▶ Goal of the exercise
Every line below is to be quoted exactly, with nothing added or dropped.

Stored items
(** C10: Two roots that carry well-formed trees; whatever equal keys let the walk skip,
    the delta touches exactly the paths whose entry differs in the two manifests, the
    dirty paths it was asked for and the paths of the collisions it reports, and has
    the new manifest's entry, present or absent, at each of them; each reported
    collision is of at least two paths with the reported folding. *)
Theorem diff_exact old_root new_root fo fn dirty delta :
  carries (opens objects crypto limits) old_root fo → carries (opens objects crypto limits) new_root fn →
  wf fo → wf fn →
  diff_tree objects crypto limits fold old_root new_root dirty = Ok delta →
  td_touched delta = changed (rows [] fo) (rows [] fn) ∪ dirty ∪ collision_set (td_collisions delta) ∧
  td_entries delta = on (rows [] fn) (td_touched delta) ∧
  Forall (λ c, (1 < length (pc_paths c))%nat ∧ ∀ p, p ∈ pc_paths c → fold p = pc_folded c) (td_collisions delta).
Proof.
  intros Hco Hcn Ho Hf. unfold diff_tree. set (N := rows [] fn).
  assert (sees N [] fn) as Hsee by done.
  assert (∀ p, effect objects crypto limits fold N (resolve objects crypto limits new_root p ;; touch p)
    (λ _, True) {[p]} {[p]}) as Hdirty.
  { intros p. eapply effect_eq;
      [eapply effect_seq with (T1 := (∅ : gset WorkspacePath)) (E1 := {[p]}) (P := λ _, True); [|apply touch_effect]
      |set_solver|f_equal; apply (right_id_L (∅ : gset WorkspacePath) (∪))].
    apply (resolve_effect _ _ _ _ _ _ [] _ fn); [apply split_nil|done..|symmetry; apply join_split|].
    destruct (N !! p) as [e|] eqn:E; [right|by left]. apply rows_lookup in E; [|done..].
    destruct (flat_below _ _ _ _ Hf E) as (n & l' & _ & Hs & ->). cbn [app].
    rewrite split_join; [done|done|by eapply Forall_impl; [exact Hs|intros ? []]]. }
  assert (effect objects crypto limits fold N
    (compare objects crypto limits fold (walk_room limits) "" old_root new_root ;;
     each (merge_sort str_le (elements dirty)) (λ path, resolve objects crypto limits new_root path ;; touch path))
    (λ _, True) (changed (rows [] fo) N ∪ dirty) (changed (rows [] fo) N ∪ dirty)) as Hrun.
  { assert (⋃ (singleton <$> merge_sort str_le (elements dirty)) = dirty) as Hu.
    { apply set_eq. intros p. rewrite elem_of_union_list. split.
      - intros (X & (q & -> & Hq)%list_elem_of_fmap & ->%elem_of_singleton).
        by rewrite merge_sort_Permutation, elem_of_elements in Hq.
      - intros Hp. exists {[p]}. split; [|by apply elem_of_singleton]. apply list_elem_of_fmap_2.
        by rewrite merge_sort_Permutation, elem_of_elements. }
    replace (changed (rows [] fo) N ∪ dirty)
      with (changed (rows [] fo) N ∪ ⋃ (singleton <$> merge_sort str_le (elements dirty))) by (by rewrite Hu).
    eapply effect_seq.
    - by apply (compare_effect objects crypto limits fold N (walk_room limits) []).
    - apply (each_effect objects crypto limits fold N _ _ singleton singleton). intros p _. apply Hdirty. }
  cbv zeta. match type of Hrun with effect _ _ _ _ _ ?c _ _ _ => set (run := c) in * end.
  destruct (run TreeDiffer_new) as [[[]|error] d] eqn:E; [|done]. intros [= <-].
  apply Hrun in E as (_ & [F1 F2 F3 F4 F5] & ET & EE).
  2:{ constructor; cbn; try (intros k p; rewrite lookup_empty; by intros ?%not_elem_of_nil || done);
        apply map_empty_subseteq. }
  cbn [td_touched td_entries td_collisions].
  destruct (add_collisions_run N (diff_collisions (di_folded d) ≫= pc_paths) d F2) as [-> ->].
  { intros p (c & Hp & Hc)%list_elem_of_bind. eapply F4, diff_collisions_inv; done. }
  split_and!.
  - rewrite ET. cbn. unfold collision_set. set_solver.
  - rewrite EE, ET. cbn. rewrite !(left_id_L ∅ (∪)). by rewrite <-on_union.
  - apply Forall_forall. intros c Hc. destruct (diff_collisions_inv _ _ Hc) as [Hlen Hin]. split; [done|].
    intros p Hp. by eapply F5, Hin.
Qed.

▶ Exercise answer
(** C10: Two roots that carry well-formed trees; whatever equal keys let the walk skip,
    the delta touches exactly the paths whose entry differs in the two manifests, the
    dirty paths it was asked for and the paths of the collisions it reports, and has
    the new manifest's entry, present or absent, at each of them; each reported
    collision is of at least two paths with the reported folding. *)
Theorem diff_exact old_root new_root fo fn dirty delta :
  carries (opens objects crypto limits) old_root fo → carries (opens objects crypto limits) new_root fn →
  wf fo → wf fn →
  diff_tree objects crypto limits fold old_root new_root dirty = Ok delta →
  td_touched delta = changed (rows [] fo) (rows [] fn) ∪ dirty ∪ collision_set (td_collisions delta) ∧
  td_entries delta = on (rows [] fn) (td_touched delta) ∧
  Forall (λ c, (1 < length (pc_paths c))%nat ∧ ∀ p, p ∈ pc_paths c → fold p = pc_folded c) (td_collisions delta).
Proof.
  intros Hco Hcn Ho Hf. unfold diff_tree. set (N := rows [] fn).
  assert (sees N [] fn) as Hsee by done.
  assert (∀ p, effect objects crypto limits fold N (resolve objects crypto limits new_root p ;; touch p)
    (λ _, True) {[p]} {[p]}) as Hdirty.
  { intros p. eapply effect_eq;
      [eapply effect_seq with (T1 := (∅ : gset WorkspacePath)) (E1 := {[p]}) (P := λ _, True); [|apply touch_effect]
      |set_solver|f_equal; apply (right_id_L (∅ : gset WorkspacePath) (∪))].
    apply (resolve_effect _ _ _ _ _ _ [] _ fn); [apply split_nil|done..|symmetry; apply join_split|].
    destruct (N !! p) as [e|] eqn:E; [right|by left]. apply rows_lookup in E; [|done..].
    destruct (flat_below _ _ _ _ Hf E) as (n & l' & _ & Hs & ->). cbn [app].
    rewrite split_join; [done|done|by eapply Forall_impl; [exact Hs|intros ? []]]. }
  assert (effect objects crypto limits fold N
    (compare objects crypto limits fold (walk_room limits) "" old_root new_root ;;
     each (merge_sort str_le (elements dirty)) (λ path, resolve objects crypto limits new_root path ;; touch path))
    (λ _, True) (changed (rows [] fo) N ∪ dirty) (changed (rows [] fo) N ∪ dirty)) as Hrun.
  { assert (⋃ (singleton <$> merge_sort str_le (elements dirty)) = dirty) as Hu.
    { apply set_eq. intros p. rewrite elem_of_union_list. split.
      - intros (X & (q & -> & Hq)%list_elem_of_fmap & ->%elem_of_singleton).
        by rewrite merge_sort_Permutation, elem_of_elements in Hq.
      - intros Hp. exists {[p]}. split; [|by apply elem_of_singleton]. apply list_elem_of_fmap_2.
        by rewrite merge_sort_Permutation, elem_of_elements. }
    replace (changed (rows [] fo) N ∪ dirty)
      with (changed (rows [] fo) N ∪ ⋃ (singleton <$> merge_sort str_le (elements dirty))) by (by rewrite Hu).
    eapply effect_seq.
    - by apply (compare_effect objects crypto limits fold N (walk_room limits) []).
    - apply (each_effect objects crypto limits fold N _ _ singleton singleton). intros p _. apply Hdirty. }
  cbv zeta. match type of Hrun with effect _ _ _ _ _ ?c _ _ _ => set (run := c) in * end.
  destruct (run TreeDiffer_new) as [[[]|error] d] eqn:E; [|done]. intros [= <-].
  apply Hrun in E as (_ & [F1 F2 F3 F4 F5] & ET & EE).
  2:{ constructor; cbn; try (intros k p; rewrite lookup_empty; by intros ?%not_elem_of_nil || done);
        apply map_empty_subseteq. }
  cbn [td_touched td_entries td_collisions].
  destruct (add_collisions_run N (diff_collisions (di_folded d) ≫= pc_paths) d F2) as [-> ->].
  { intros p (c & Hp & Hc)%list_elem_of_bind. eapply F4, diff_collisions_inv; done. }
  split_and!.
  - rewrite ET. cbn. unfold collision_set. set_solver.
  - rewrite EE, ET. cbn. rewrite !(left_id_L ∅ (∪)). by rewrite <-on_union.
  - apply Forall_forall. intros c Hc. destruct (diff_collisions_inv _ _ Hc) as [Hlen Hin]. split; [done|].
    intros p Hp. by eapply F5, Hin.
Qed.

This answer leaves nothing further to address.